Behind the main house stood a smaller structure; Mizer shot some of his models on the roof of the studio. Between the two stood the famous swimming pool with a blue gangplank stretching across it, on which models would often pose. Mizer’s models often spent hours or even days by the pool, lazily sunning themselves or simply roughhousing.

To the west of the pool was Mizer’s backyard studio, where he shot most of his outdoor films. A rock roof studio sat directly above Mizer’s office. According to “Bob’s World,” Mizer “had a building erected to the west, where he attached plywood mountains to provide a sense of distance.” A vacant lot directly adjacent to the backyard studio became the site of a small dormitory where his models lived in Mizer’s later years.

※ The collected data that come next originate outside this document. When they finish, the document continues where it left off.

(* ===== verification/SseSpec.v ===== *)
(** What a subscriber of [Sse] hears: everything on its channel from the moment it subscribed, in
    order and without a gap, until it falls too far behind and is cut off. *)

From S2P Require Import Prelude Bytes Http Broadcast Sse.

(** ** The specification: what each subscriber was due *)

(** Of each subscriber, its channel and what has been sent to it since it came. *)
Definition due (l : list (bytes * list bytes)) (e : Event) : list (bytes * list bytes) :=
  match e with
  | ERequest q =>
      if privileged (channel_of q) || (Z.of_nat (length (channel_of q)) >? Z.of_nat CHAN_MAX) then l
      else l ++ [(channel_of q, [connected])]
  | EDeliver c d => (fun '(c', hs) => if beq c c' then (c', hs ++ [d]) else (c', hs)) <$> l
  | EPing => (fun '(c', hs) => (c', hs ++ [ping_msg])) <$> l
  | _ => l
  end.

(** ** The senders of a hub *)

Definition senders (l : list (bytes * list nat)) : list nat := l ≫= snd.

(** [id] sends on [c]. *)
Definition reg (l : list (bytes * list nat)) (c : bytes) (id : nat) : Prop := exists ids, (c, ids) ∈ l /\ id ∈ ids.

Lemma reg_nil c id : ~ reg [] c id.
Proof. by intros (ids & []%not_elem_of_nil & _). Qed.

Lemma reg_cons c0 ids0 l c id : reg ((c0, ids0) :: l) c id <-> (c = c0 /\ id ∈ ids0) \/ reg l c id.
Proof.
  unfold reg. setoid_rewrite elem_of_cons. split; [intros (ids & [[= -> ->]|?] & ?); eauto|].
  intros [[-> ?]|(ids & ? & ?)]; eauto.
Qed.
(** Two failures of one process never share an id. *)
Lemma file_id_seq_inj s p q s' q' :
  0 <= s -> 0 <= s' -> 0 <= p -> 0 <= q <= u64_max -> 0 <= q' <= u64_max -> file_id s p q = file_id s' p q' -> q = q'.
Proof.
  intros Hs Hs' Hp Hq Hq' E. rewrite !file_id_join in E. apply (f_equal (split_on 45)) in E.
  rewrite !split_on_join in E by (done || (repeat constructor; apply dash_free; lia)).
  apply to_digits_inj; [done..|]. congruence.
Qed.

Lemma file_id_cons s p q : exists c r, file_id s p q = c :: r.
Proof. destruct (to_digits_head s) as (c & r & E & _). unfold file_id. rewrite E. by eexists _, _. Qed.

Lemma json_name id : id <> [] -> with_extension (id ++ lit ".json") (lit "bin") = id ++ lit ".bin".
Proof.
  intros Hid. unfold with_extension, split_name. change (lit ".json") with (DOT :: lit "json").
  rewrite rposition_last by (apply (bool_decide_unpack _); vm_compute; done).
  destruct id as [|c id]; [done|]. cbn [length]. change (S (length id)) with (length (c :: id)).
  by rewrite take_app_length.
Qed.

Lemma names_apart id id' : id ++ lit ".bin" <> id' ++ lit ".json".
Proof. intros E. apply (f_equal reverse) in E. rewrite !reverse_app in E. by vm_compute in E. Qed.

(** ** Files that are there stay *)

Lemma write_private_keeps io name b d : d ⊆ (write_private io name b d).2.
Proof.
  unfold write_private. destruct (d !! name) eqn:E; [done|].
  destruct io; [done|by apply insert_subseteq..].
Qed.

Lemma record_failure_keeps to_json o pid j status dir seq d :
  dir = Some d -> exists d', (record_failure to_json o pid j status (dir, seq)).1 = Some d' /\ d ⊆ d'.
Proof.
  intros ->. unfold record_failure. destruct (mkdir_ok o); cbn [negb default]; [|by eauto].
  destruct (to_json _); [|by eauto]. eexists. split; [reflexivity|].
  etrans; [apply (write_private_keeps (bin_io o))|apply write_private_keeps].
Qed.

(** ** Replays *)

(** What a replay runs: the request without its credentials and its upload. *)
Definition replayed (j : Job) : Job :=
  let q := built j in
  mkJob (mkPhpRequest (q_script_filename q) (q_method q) (q_query_string q) (q_content_type q)
           ((fun _ => REDACTED) <$> q_cookie q) (q_body q) (redact (q_server_vars q)) (q_namespace q)) [] [] [].

Abbreviation Failure := (Outside * Job * Z)%type.

Section Replay.
Context (to_json : Envelope -> option bytes) (of_json : bytes -> option Envelope).
(** An envelope is texts and numbers: it can be serialised, and reads back. *)
Hypothesis json_law : forall e, exists b, to_json e = Some b /\ of_json b = Some e.

(** The failures of one process, one after the other. *)
Definition record_all (pid : Z) (fs : list Failure) (w : option Dir * Z) : option Dir * Z :=
  foldl (fun w '(o, j, status) => record_failure to_json o pid j status w) w fs.

(** The files of a failure could be written; the clock of any is one. *)
Definition smooth (f : Failure) : Prop := let o := f.1.1 in mkdir_ok o = true /\ bin_io o = Writes /\ json_io o = Writes.
Definition clocked (f : Failure) : Prop := 0 <= now1 f.1.1 <= u64_max.
(** How many numbers failures take: none when the directory cannot be made. *)
Definition numbers (fs : list Failure) : Z := Z.of_nat (length (filter (fun f => mkdir_ok f.1.1 = true) fs)).

(** No file has a name this process is yet to use. *)
Definition fresh (pid seq : Z) (d : Dir) : Prop :=
  forall s q, 0 <= s -> seq <= q <= u64_max ->
    d !! (file_id s pid q ++ lit ".bin") = None /\ d !! (file_id s pid q ++ lit ".json") = None.
Lemma fault_exact now ls a q others :
  NoDup (lane_id <$> ls) ->
  let unattended := negb (recent (l ← head (filter (fun l => ls_name l = q /\ ls_app l = a) ls); age_secs now (ls_polled l))) in
  others = (if unattended
            then omap ls_app (filter (fun l => recent (age_secs now (ls_polled l)) = true)
                                (filter (fun l => ls_name l = q /\ ls_app l <> a) ls))
            else []) ->
  fault_fits now ls a q
    (if negb (bool_decide (others = [])) then WrongApplication others
     else if unattended then Unattended else NotDraining).
Proof.
  intros Hn un Eo. pose proof (first_lane now ls a q Hn) as Hrec. fold un in Hrec.
  destruct (recent _) eqn:Er in Hrec; unfold un in Eo |- *; rewrite Er in Eo |- *; cbn [negb] in *.
  - subst others. rewrite bool_decide_true by done. cbn. by apply Hrec.
  - assert (~ polled now ls a q) as Hno by (intros H; by apply Hrec in H).
    assert (forall a', a' ∈ others <-> Some a' <> a /\ polled now ls (Some a') q) as Hos.
    { intros a'. rewrite Eo, list_elem_of_omap. split.
      - intros (l & [Hr%recent_spec [[Hq Ha] Hl]%list_elem_of_filter]%list_elem_of_filter & Eq).
        rewrite Eq in Ha. split; [done|]. exists l. destruct Hr. done.
      - intros [Ha (l & Hl & Ea & Eq & Hp & Hr)]. exists l. split; [|done].
        apply list_elem_of_filter. split; [by apply recent_spec|]. apply list_elem_of_filter. by rewrite Ea. }
    case_bool_decide as Hb; cbn; [|done]. split; [done|]. intros a' Ha Hp.
    assert (a' ∈ others) as Hin by by apply Hos. rewrite Hb in Hin. by apply not_elem_of_nil in Hin.
Qed.

(** ** One warning, and all of them *)

Section Exact.
Context (stall_secs : Z).
Lemma numbered_one_line (q : string) :
  contains q nl = false -> contains (decimal 1 ++ ": " ++ q) nl = false.
Proof.
  intros H.
  change (decimal 1 ++ ": " ++ q) with (String "1" (String ":" (String " " q))).
  rewrite !contains_cons, H. reflexivity.
Qed.

Lemma answer_loop_one (w : World) (q raw : string) :
  chain_reply w 1 q = Returned raw ->
  answer_loop w 1 [q]
  = ([ PrintQuestion 1 q; AskChain q;
       PrintAnswer (enhance_response_authority raw) ],
     Returned tt).
Proof. intros H. rewrite answer_loop_cons, H. reflexivity. Qed.

Lemma code_point_eqb (a c : ascii) :
  N.eqb (N_of_ascii a) (N_of_ascii c) = Ascii.eqb c a.
Proof.
  destruct (Ascii.eqb_spec c a) as [->|Hne]; [apply N.eqb_refl|].
  apply N.eqb_neq. intros E. apply Hne.
  rewrite <- (ascii_N_embedding c), <- (ascii_N_embedding a). now rewrite E.
Qed.

Lemma no_char_of_string (a : ascii) (s : string) :
  contains s (String a EmptyString) = false ->
  PyText.has (N_of_ascii a) (PyText.of_string s) = false.
Proof.
  induction s as [|c s IH]; intros H; [reflexivity|].
  apply contains_false_cons in H as [Hs Hc].
  rewrite startswith_cons, startswith_nil, andb_true_r in Hs.
  rewrite of_string_cons. unfold PyText.has in *. cbn [existsb].
  now rewrite code_point_eqb, Hs, (IH Hc).
Qed.

Lemma no_cr_of_string (s : string) :
  contains s cr = false -> PyText.has 13%N (PyText.of_string s) = false.
Proof. apply (no_char_of_string (ascii_of_nat 13)). Qed.

(** Without a carriage return nothing is translated. *)
Lemma universal_newlines_plain (s : PyText.text) :
  PyText.has 13%N s = false -> universal_newlines s = s.
Proof.
  induction s as [|c s IH]; intros H; [reflexivity|].
  unfold PyText.has in H. cbn [existsb] in H.
  apply orb_false_iff in H as [Hc H].
  cbn [universal_newlines]. rewrite N.eqb_sym, Hc. now rewrite (IH H).
Qed.

Lemma printed_pair_no_cr (q answer : string) :
  contains q cr = false -> contains answer cr = false ->
  PyText.has 13%N
    (stdout_of [ PrintQuestion 1 q; AskChain q; PrintAnswer answer ]) = false.
Proof.
  intros Hq Ha.
  assert (H1 : PyText.has 13%N
                 (PyText.of_string (" Q" ++ decimal 1 ++ ": " ++ q)) = false).
  { apply no_cr_of_string.
    change (" Q" ++ decimal 1 ++ ": " ++ q)
      with (String " " (String "Q" (String "1" (String ":" (String " " q))))).
    rewrite !contains_cons, Hq. reflexivity. }
  assert (H2 : PyText.has 13%N (PyText.of_string (" " ++ answer)) = false).
  { apply no_cr_of_string. change (" " ++ answer) with (String " " answer).
    rewrite contains_cons, Ha. reflexivity. }
  unfold stdout_of. cbn [flat_map printed].
  rewrite !has_app, H1, H2. reflexivity.
Qed.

Mizer’s own office was a site of controlled chaos, a place where, to the naked eye, business papers, photographs and checks littered desks and bookshelves. Mizer’s pet monkeys, who often appeared in photos with his models, stayed caged in his office often. Mizer’s office also contained the famous shower stall where so many of his models soaped up for the camera.

Behind Mizer’s office stood a side yard where he filmed several movies, including “Slave Market” and “Street Fight.” A garage roof studio directly to the north was the location of most of Mizer’s 1970s wrestling photos – and even where Mizer himself often sunbathed nude. The building was heavily damaged in 1983 when model Ernie Banks set fire to it in a failed suicide attempt, destroying thousands of back issues of “Physique Pictorial” in the process.

Another aerial photo of the AMG compound, taken in 1992 shortly after Mizer’s death, reveals the toll that years of hoarding animals and objet d’art took on the property. Animals roamed more freely around the grounds. Statuary lined the wall of Mizer’s side yard studio, waiting to be discarded. The posing bridge on the pool, from which animals now drank, showed obvious signs of wear. Two years after Mizer’s death, Wayne Stanley summarily evicted all remaining models from the premises and set about the daunting task of cleaning up the property for sale. It would be another decade before the estate changed ownership to Dennis Bell, founder and president of the Bob Mizer Foundation.

Mizer’s friends knew him as a generous soul who, above all else, genuinely wanted to ‘help’ his models, to steer them onto the path to a better life, off of the street and away from crime. Allowing them to live on his sprawling property was evidence of that generosity, that ongoing desire to rehabilitate and ‘save’ the models from themselves, according to Wayne Stanley.

“The reason that Bob (allowed) kids to sleep on the premises was that two models came in for an evening shoot and they pulled knives and robbed him,” Stanley recalled in “Bob’s World.” “He realized, ‘The kids that I shoot, they’re thieves and robbers, but they probably won’t do that to me if they live here.’ … He preached to them about trying to be good, especially around Bob.”

In exchange for meals and a roof over their collective heads, Mizer expected models to be cooperative and even do chores around the compound. And while his models assisted with the upkeep of the property, Hurles noted, they were learning a much-needed lesson about independence in the process.

“(Bob) wanted them to learn to look after themselves, because he wouldn’t always be around,” he said.

These men slept wherever they could – in the small dormitory behind the main house, or even on couches around the pool. Their adoration for Mizer was apparent to all who visited the compound – and although life there certainly wasn’t perfect, Mizer could only hope that the men he took something positive from their mutually beneficial relationship.

“This was their home,” said painter John Sonsini. “For many guys, AMG became a permanent address, and ‘home’ has an incredible power.”